TASK ITEM =>
Within the material below, how many lines carry the word "exists"? State only the number.

DATA EXTRACT =>

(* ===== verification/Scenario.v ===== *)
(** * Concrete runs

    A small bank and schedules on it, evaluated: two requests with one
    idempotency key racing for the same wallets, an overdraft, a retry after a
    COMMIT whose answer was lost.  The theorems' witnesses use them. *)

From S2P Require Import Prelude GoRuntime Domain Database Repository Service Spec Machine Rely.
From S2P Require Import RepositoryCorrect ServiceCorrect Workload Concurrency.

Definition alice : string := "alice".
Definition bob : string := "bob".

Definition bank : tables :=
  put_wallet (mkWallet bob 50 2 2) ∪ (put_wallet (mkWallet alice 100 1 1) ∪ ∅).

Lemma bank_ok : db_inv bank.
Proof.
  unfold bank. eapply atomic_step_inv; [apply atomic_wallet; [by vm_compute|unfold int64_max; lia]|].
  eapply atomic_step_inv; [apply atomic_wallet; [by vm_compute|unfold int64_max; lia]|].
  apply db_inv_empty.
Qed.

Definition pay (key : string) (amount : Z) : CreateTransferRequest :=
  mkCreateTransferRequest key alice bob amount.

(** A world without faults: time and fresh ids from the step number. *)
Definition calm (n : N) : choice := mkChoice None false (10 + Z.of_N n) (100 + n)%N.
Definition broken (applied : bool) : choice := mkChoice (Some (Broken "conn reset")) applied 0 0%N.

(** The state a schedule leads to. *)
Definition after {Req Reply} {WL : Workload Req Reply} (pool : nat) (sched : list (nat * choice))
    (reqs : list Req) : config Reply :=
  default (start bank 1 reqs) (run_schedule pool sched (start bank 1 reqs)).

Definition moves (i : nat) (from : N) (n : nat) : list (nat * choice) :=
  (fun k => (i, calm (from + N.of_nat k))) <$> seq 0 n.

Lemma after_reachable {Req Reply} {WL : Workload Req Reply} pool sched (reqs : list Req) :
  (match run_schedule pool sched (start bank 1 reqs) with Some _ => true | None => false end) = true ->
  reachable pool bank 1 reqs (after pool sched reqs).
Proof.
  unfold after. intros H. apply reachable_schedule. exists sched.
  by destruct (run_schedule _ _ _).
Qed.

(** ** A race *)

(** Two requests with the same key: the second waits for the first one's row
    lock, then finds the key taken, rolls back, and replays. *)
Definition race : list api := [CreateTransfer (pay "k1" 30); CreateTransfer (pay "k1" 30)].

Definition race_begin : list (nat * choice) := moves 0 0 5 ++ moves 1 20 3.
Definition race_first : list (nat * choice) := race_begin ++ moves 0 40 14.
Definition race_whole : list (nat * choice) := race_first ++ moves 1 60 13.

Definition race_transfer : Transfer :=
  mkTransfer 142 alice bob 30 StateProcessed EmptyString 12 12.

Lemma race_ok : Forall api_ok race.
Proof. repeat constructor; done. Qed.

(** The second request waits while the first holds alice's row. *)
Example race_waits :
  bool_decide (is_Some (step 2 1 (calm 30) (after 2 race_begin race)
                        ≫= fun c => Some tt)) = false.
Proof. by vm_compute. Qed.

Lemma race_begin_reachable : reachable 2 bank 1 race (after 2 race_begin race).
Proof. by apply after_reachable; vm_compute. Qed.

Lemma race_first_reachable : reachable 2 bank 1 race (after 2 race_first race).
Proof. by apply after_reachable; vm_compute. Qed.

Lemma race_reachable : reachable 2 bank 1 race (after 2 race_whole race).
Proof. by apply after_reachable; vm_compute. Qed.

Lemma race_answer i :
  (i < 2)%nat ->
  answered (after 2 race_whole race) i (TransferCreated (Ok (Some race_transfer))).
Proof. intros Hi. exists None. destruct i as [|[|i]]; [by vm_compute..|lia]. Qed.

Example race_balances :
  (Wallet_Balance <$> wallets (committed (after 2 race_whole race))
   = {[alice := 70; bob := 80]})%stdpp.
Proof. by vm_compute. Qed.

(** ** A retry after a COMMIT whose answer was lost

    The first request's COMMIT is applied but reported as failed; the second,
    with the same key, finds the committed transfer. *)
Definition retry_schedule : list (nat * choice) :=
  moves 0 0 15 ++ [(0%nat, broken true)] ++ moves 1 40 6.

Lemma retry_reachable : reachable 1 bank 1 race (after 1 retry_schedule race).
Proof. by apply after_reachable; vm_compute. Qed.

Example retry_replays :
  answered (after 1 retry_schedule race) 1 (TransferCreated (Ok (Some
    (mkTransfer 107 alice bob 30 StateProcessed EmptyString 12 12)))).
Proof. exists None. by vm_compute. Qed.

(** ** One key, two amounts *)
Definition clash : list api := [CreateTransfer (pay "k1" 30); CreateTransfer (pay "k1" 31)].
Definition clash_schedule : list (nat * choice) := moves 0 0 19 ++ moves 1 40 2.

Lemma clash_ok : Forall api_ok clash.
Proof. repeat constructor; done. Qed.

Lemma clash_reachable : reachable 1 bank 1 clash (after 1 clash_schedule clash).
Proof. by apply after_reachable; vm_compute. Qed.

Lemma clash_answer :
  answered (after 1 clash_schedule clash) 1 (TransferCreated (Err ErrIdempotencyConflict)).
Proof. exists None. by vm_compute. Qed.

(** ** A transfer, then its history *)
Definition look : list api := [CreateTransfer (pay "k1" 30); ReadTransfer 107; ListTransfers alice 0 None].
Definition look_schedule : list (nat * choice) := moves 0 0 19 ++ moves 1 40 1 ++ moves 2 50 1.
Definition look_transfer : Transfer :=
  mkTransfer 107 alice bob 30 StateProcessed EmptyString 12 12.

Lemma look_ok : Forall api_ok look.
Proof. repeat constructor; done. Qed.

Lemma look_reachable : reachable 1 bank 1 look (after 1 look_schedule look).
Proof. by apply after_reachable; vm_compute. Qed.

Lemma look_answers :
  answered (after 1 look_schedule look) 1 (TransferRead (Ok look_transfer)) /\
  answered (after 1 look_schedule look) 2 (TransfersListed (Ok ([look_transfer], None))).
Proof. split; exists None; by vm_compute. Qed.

---

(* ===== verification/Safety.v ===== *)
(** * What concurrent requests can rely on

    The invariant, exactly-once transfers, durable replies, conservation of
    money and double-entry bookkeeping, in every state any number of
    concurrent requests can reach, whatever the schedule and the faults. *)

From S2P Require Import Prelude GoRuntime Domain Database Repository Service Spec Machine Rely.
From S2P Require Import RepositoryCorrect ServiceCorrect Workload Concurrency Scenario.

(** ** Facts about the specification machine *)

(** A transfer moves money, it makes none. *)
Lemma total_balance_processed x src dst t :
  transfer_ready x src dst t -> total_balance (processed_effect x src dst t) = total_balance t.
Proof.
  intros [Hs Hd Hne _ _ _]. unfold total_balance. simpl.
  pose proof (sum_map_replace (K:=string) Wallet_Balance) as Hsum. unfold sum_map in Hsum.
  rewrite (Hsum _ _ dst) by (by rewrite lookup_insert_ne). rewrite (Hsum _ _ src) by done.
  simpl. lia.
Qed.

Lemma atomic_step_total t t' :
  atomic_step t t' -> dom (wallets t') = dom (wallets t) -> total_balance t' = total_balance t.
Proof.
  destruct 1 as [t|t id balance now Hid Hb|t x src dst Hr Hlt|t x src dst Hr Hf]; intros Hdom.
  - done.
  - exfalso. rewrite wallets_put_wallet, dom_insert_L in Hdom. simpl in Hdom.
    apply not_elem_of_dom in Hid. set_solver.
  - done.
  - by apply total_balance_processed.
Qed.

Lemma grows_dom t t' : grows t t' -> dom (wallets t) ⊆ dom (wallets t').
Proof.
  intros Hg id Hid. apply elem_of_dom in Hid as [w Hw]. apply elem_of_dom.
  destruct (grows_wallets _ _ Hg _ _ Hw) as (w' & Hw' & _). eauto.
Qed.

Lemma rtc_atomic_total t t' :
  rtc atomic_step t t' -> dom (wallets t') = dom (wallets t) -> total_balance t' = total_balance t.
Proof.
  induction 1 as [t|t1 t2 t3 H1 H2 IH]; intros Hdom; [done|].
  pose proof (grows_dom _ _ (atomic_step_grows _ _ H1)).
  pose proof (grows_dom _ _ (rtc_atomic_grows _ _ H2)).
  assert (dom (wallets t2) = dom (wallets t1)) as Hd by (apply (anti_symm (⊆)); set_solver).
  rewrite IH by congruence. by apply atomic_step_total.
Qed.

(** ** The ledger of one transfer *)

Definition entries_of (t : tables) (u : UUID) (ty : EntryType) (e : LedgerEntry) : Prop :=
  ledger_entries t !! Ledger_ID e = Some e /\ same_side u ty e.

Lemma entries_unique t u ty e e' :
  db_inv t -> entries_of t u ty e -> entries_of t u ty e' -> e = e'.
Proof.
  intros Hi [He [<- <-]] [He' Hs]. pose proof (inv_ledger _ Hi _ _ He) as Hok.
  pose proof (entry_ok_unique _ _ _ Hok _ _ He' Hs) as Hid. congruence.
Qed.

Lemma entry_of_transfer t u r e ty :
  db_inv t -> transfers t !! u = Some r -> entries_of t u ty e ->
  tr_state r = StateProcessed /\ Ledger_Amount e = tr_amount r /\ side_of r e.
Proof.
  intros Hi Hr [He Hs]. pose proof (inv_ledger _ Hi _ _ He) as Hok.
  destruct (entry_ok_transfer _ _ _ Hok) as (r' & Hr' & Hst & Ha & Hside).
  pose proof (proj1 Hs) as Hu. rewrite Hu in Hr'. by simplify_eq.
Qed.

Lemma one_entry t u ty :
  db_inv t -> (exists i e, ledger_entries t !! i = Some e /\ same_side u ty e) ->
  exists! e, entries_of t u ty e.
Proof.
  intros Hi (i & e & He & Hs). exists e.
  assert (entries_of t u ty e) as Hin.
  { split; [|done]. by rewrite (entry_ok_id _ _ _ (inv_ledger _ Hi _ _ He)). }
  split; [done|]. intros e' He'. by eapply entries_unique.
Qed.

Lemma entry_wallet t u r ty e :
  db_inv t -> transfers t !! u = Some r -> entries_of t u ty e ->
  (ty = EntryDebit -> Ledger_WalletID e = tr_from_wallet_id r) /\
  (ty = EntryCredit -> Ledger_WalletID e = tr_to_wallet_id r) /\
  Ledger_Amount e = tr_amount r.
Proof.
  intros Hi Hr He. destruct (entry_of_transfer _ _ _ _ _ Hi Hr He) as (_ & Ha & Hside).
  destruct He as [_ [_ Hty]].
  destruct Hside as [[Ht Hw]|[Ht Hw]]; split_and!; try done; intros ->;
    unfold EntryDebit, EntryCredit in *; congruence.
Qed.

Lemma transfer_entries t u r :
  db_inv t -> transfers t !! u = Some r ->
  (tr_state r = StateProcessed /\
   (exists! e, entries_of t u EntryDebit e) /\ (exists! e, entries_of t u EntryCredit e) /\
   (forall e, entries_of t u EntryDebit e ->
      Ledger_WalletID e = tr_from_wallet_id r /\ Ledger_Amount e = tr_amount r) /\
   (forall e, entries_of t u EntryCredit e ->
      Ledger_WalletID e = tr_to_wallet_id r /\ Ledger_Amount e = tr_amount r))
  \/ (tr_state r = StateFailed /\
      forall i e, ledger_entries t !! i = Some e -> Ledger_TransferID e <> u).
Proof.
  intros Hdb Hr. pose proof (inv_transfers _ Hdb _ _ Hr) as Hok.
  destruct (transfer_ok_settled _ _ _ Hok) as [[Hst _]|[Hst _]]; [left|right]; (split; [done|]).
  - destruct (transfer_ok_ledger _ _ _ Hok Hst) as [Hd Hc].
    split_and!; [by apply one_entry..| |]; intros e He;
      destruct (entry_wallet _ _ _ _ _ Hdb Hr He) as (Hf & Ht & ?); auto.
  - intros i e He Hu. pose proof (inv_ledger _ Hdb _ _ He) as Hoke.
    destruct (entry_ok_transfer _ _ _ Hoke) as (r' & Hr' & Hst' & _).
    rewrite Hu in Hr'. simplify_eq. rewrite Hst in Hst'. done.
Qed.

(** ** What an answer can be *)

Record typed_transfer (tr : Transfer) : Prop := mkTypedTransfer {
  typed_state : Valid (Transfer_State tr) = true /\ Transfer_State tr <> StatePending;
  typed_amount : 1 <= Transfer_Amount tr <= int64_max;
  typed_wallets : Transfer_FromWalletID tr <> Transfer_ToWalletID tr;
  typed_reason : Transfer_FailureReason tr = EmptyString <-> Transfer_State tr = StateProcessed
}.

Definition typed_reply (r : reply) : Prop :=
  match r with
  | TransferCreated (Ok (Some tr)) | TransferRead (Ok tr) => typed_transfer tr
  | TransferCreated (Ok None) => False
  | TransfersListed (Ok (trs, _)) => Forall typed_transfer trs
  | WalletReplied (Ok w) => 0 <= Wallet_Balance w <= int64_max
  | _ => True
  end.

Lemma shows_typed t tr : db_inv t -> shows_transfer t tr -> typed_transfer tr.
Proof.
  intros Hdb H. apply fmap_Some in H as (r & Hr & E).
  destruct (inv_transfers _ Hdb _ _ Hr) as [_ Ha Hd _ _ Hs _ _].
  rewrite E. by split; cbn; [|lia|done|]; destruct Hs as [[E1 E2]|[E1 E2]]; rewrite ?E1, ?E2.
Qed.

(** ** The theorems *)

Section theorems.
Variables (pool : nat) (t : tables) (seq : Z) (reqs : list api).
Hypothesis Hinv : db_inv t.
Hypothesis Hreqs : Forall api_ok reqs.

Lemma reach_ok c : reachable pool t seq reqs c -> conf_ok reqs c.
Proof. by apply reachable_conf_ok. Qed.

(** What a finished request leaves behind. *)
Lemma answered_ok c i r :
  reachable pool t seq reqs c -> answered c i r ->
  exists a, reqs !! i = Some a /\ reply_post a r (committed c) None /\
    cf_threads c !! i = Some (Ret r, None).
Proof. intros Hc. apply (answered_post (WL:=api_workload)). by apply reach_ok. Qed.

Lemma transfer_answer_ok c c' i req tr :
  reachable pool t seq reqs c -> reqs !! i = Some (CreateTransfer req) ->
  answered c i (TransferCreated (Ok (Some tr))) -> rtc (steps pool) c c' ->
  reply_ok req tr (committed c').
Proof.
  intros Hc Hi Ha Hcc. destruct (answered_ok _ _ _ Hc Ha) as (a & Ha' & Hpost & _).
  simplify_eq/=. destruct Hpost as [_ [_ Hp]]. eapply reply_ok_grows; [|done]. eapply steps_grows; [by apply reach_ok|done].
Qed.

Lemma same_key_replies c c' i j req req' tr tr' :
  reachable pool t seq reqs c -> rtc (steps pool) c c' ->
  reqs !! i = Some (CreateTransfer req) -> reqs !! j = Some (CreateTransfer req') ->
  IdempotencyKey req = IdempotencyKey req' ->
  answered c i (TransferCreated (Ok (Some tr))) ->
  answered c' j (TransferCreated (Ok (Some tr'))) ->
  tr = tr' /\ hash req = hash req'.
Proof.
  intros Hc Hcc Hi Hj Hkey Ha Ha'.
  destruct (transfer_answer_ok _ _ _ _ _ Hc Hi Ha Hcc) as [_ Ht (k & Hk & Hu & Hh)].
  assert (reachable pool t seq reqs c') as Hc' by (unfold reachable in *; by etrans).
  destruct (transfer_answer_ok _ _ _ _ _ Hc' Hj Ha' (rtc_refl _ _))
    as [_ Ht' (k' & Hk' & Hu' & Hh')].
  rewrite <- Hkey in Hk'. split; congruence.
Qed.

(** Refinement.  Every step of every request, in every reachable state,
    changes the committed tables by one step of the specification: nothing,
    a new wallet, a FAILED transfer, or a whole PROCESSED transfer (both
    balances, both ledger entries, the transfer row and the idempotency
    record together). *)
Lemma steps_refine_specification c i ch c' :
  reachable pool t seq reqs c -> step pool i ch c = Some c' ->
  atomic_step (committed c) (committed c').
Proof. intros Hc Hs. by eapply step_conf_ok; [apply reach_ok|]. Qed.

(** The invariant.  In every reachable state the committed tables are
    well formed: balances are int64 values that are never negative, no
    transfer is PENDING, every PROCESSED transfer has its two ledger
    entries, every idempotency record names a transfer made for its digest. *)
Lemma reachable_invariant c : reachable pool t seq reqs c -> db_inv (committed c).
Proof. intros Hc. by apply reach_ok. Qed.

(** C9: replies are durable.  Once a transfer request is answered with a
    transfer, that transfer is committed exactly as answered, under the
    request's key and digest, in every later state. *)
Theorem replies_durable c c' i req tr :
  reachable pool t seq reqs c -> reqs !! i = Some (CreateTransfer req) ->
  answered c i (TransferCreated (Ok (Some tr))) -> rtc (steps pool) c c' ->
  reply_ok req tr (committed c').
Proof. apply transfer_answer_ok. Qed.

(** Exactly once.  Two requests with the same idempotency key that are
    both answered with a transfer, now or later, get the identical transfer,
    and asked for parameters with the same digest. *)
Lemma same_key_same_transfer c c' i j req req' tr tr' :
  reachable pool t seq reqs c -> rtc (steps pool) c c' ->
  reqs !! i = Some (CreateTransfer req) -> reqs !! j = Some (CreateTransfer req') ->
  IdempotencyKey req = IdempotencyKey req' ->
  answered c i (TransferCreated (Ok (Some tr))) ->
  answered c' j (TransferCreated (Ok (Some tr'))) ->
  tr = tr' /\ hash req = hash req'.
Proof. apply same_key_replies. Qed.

WRITTEN ANSWER =>
10